Federal Medicaid funds cannot currently be used for people who are receiving inpatient substance abuse treatment in a facility with more than 16 beds, because such facilities are categorized as “Institutions for Mental Diseases.” 

Governor Christie is calling on Acting Human Services Commissioner Beth Connelly to work with Centers for Medicare & Medicaid Services Administrator Seema Verna and Congressman Rodney Frelinghuysen to lead the fight in removing this antiquated regulation, as doing so would allow New Jersey to double the amount of Medicaid beds that could be used for treatment and lead to recovery. 

Ending The Stigma

As part of this campaign, the Governor is calling on all elements of government to identify ways to combat this disease, whether it be prevention, support or treatment:

  • Department of Education: The Governor is calling on the Commissioner of Education to adopt a model curriculum specific to opioids so that every school has access to comprehensive opioid-inclusive drug education.
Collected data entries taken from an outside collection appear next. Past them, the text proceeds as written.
Lemma has_events r :
  has r POLLIN = pIN r /\ has r POLLPRI = pPRI r /\ has r POLLOUT = pOUT r /\
  has r POLLERR = pERR r /\ has r POLLHUP = pHUP r /\ has r POLLNVAL = pNVAL r /\
  has r POLLRDHUP = pRDHUP r.
Proof.
  change POLLIN with (2 ^ 0). change POLLPRI with (2 ^ 1). change POLLOUT with (2 ^ 2).
  change POLLERR with (2 ^ 3). change POLLHUP with (2 ^ 4). change POLLNVAL with (2 ^ 5).
  change POLLRDHUP with (2 ^ 13). rewrite !has_bit by done. done.
Qed.

(** The text that names the events of [r]. *)
Definition event_names (r : Z) : bytes :=
  List.concat (List.map snd (List.filter fst
    [(pIN r, lit "IN "); (pPRI r, lit "PRI "); (pOUT r, lit "OUT "); (pHUP r, lit "HUP ");
     (pRDHUP r, lit "RDHUP "); (pERR r, lit "ERR "); (pNVAL r, lit "NVAL ")])).

Lemma reventsToString_names {CB RCB Owner} (c : Channel CB RCB Owner) :
  reventsToString c = dec_of_Z (fd_ c) ++ lit ": " ++ event_names (revents_ c).
Proof.
  unfold reventsToString, event_names.
  destruct (has_events (revents_ c)) as (-> & -> & -> & -> & -> & -> & ->).
  destruct (pIN _), (pPRI _), (pOUT _), (pHUP _), (pRDHUP _), (pERR _), (pNVAL _);
    cbn [List.filter List.map List.concat fst snd]; by rewrite ?app_nil_r, <- ?app_assoc.
Qed.

(** *** The actions that a set of events calls for *)

Inductive action :=
| Log (level : LogLevel) (text : bytes)
| CallClose | CallError | CallRead | CallWrite.

Definition when (b : bool) (l : list action) : list action := if b then l else [].

Definition actions (fd r : Z) (logHup : bool) : list action :=
  [Log TRACE (dec_of_Z fd ++ lit ": " ++ event_names r)] ++
  when (pHUP r && negb (pIN r))
    (when logHup [Log WARN (lit "Channel::handle_event() POLLHUP")] ++ [CallClose]) ++
  when (pNVAL r) [Log WARN (lit "Channel::handle_event() POLLNVAL")] ++
  when (pERR r || pNVAL r) [CallError] ++
  when (pIN r || pPRI r || pRDHUP r) [CallRead] ++
  when (pOUT r) [CallWrite].

Section Actions.
Context {CB RCB Owner W : Type} `{Client CB RCB Owner W}.
Abbreviation channel := (Channel CB RCB Owner).

(** The callbacks of [cs] are those that are called. *)
Definition perform (cs : channel) (t : Timestamp) (a : action) (c : channel) (w : W)
  : outcome (channel * W) :=
  match a with
  | Log l text => Ok (c, log_line l text w)
  | CallClose => call (closeCallback_ cs) c w
  | CallError => call (errorCallback_ cs) c w
  | CallRead => call_read (readCallback_ cs) t c w
  | CallWrite => call (writeCallback_ cs) c w
  end.

Fixpoint perform_all (cs : channel) (t : Timestamp) (l : list action) (c : channel) (w : W)
  : outcome (channel * W) :=
  match l with
  | [] => Ok (c, w)
  | a :: l => '(c, w) ← perform cs t a c w; perform_all cs t l c w
  end.

(** Callbacks that leave the events being handled and the callbacks alone (they
    may change everything else of the channel, and the world). *)
Definition same_setup (c c' : channel) : Prop :=
  revents_ c' = revents_ c /\ logHup_ c' = logHup_ c /\ readCallback_ c' = readCallback_ c /\
  writeCallback_ c' = writeCallback_ c /\ closeCallback_ c' = closeCallback_ c /\
  errorCallback_ c' = errorCallback_ c.
Definition tame : Prop :=
  (forall f c w c' w', run_cb f c w = Ok (c', w') -> same_setup c c') /\
  (forall f t c w c' w', run_read f t c w = Ok (c', w') -> same_setup c c').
This robust new curriculum will be tailored to every age group, with a simple and direct message that will start in kindergarten: the medicine in your bathroom cabinets is not safe for kids, just because it was prescribed by a doctor.
  • Department of Corrections: Governor Christie also will direct Corrections Commissioner Gary Lanigan to expand DOC’s Project PRIDE, which brings minimum security inmates to middle and high schools to share how drug abuse led them to addiction and prison.